● **The task**
Please repeat, from the entries that follow, the lines from the one containing "(at level 61, o" through the one containing "f_azimuth : R;" exactly, adding nothing.

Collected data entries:
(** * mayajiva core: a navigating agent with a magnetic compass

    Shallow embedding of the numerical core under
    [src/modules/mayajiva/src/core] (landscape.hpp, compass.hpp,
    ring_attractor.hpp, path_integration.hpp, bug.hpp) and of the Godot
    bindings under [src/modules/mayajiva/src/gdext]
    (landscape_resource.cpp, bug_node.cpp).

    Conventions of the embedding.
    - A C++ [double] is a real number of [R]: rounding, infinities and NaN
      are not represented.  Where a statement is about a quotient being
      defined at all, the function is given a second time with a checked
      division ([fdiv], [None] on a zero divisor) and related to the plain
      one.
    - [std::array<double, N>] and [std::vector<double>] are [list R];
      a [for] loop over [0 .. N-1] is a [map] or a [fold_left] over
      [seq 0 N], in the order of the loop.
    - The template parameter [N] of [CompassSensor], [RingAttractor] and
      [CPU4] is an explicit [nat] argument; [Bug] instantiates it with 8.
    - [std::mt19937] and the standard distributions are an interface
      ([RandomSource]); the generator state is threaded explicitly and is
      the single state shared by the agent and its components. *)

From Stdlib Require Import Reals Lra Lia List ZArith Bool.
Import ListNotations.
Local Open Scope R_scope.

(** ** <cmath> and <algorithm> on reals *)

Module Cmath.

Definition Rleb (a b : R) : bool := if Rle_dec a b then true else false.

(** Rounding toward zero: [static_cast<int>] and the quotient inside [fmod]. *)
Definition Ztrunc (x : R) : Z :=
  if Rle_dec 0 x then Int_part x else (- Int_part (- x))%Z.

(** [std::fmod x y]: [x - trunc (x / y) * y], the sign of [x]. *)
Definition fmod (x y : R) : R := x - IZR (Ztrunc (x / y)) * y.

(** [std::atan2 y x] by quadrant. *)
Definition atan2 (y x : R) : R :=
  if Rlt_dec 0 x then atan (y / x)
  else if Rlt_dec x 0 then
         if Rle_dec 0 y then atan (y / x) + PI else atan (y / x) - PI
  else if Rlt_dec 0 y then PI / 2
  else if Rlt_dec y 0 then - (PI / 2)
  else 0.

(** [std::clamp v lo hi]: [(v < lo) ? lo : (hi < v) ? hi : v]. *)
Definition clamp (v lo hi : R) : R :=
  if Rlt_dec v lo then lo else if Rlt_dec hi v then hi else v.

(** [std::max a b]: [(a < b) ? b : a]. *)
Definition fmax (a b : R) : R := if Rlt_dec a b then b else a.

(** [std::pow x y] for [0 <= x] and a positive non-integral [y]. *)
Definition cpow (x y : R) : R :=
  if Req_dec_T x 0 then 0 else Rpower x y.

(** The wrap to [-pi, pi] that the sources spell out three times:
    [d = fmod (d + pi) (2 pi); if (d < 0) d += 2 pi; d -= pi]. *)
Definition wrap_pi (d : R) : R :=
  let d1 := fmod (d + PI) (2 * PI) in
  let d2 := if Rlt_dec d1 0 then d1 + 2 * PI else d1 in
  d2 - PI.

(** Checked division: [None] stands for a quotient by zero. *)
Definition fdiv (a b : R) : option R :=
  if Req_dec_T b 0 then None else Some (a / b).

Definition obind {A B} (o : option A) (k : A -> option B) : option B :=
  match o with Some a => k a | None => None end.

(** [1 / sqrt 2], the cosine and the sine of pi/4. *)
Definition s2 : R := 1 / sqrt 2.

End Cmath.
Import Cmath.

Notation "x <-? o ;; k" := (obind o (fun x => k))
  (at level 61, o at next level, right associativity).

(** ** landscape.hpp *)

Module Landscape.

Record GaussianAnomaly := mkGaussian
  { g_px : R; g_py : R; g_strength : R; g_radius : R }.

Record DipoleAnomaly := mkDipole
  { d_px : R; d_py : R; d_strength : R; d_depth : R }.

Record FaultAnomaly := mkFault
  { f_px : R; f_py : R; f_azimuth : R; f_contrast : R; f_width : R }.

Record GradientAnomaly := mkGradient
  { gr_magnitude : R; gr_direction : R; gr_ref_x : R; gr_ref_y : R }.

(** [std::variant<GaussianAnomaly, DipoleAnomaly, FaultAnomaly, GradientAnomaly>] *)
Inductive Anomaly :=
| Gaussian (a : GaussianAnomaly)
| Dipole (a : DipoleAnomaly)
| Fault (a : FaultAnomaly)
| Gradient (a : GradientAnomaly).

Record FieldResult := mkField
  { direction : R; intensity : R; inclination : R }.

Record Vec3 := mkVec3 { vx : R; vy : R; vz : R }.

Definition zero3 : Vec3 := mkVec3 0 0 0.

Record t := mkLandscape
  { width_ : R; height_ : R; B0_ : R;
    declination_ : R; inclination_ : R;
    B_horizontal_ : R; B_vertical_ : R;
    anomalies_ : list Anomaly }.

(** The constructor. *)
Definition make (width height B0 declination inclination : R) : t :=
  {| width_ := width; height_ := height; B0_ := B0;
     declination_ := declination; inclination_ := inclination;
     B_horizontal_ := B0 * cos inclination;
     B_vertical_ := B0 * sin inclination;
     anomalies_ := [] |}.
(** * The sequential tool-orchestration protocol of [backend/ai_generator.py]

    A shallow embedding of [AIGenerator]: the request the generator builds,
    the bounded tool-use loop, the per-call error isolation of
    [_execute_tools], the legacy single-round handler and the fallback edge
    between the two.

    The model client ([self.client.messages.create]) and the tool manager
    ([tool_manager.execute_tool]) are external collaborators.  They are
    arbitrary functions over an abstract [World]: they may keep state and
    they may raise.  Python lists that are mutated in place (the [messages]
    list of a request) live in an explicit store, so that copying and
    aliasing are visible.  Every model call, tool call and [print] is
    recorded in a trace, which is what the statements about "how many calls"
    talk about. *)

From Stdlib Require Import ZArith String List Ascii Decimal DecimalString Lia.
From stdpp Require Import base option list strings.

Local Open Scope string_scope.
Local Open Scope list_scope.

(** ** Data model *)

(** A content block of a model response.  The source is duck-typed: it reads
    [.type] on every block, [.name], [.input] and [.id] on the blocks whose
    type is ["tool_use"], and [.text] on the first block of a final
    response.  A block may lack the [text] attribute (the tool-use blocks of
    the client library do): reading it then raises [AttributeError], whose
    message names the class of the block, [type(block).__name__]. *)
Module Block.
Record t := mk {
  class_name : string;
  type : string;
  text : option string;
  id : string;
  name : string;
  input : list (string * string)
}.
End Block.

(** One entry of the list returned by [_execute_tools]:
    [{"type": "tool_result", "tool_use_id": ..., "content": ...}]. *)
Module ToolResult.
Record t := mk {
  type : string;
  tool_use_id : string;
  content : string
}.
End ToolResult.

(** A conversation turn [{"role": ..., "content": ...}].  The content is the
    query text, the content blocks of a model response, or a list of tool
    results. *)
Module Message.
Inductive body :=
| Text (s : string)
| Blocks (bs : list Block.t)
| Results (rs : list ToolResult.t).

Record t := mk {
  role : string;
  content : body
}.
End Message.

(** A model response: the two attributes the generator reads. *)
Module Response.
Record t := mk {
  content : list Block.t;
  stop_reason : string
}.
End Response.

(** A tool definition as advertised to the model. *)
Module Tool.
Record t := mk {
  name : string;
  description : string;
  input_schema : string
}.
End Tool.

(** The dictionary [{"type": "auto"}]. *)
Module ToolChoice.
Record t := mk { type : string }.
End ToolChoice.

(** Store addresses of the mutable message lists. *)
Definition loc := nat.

● **Written answer**
  (at level 61, o at next level, right associativity).

(** ** landscape.hpp *)

Module Landscape.

Record GaussianAnomaly := mkGaussian
  { g_px : R; g_py : R; g_strength : R; g_radius : R }.

Record DipoleAnomaly := mkDipole
  { d_px : R; d_py : R; d_strength : R; d_depth : R }.

Record FaultAnomaly := mkFault
  { f_px : R; f_py : R; f_azimuth : R; f_contrast : R; f_width : R }.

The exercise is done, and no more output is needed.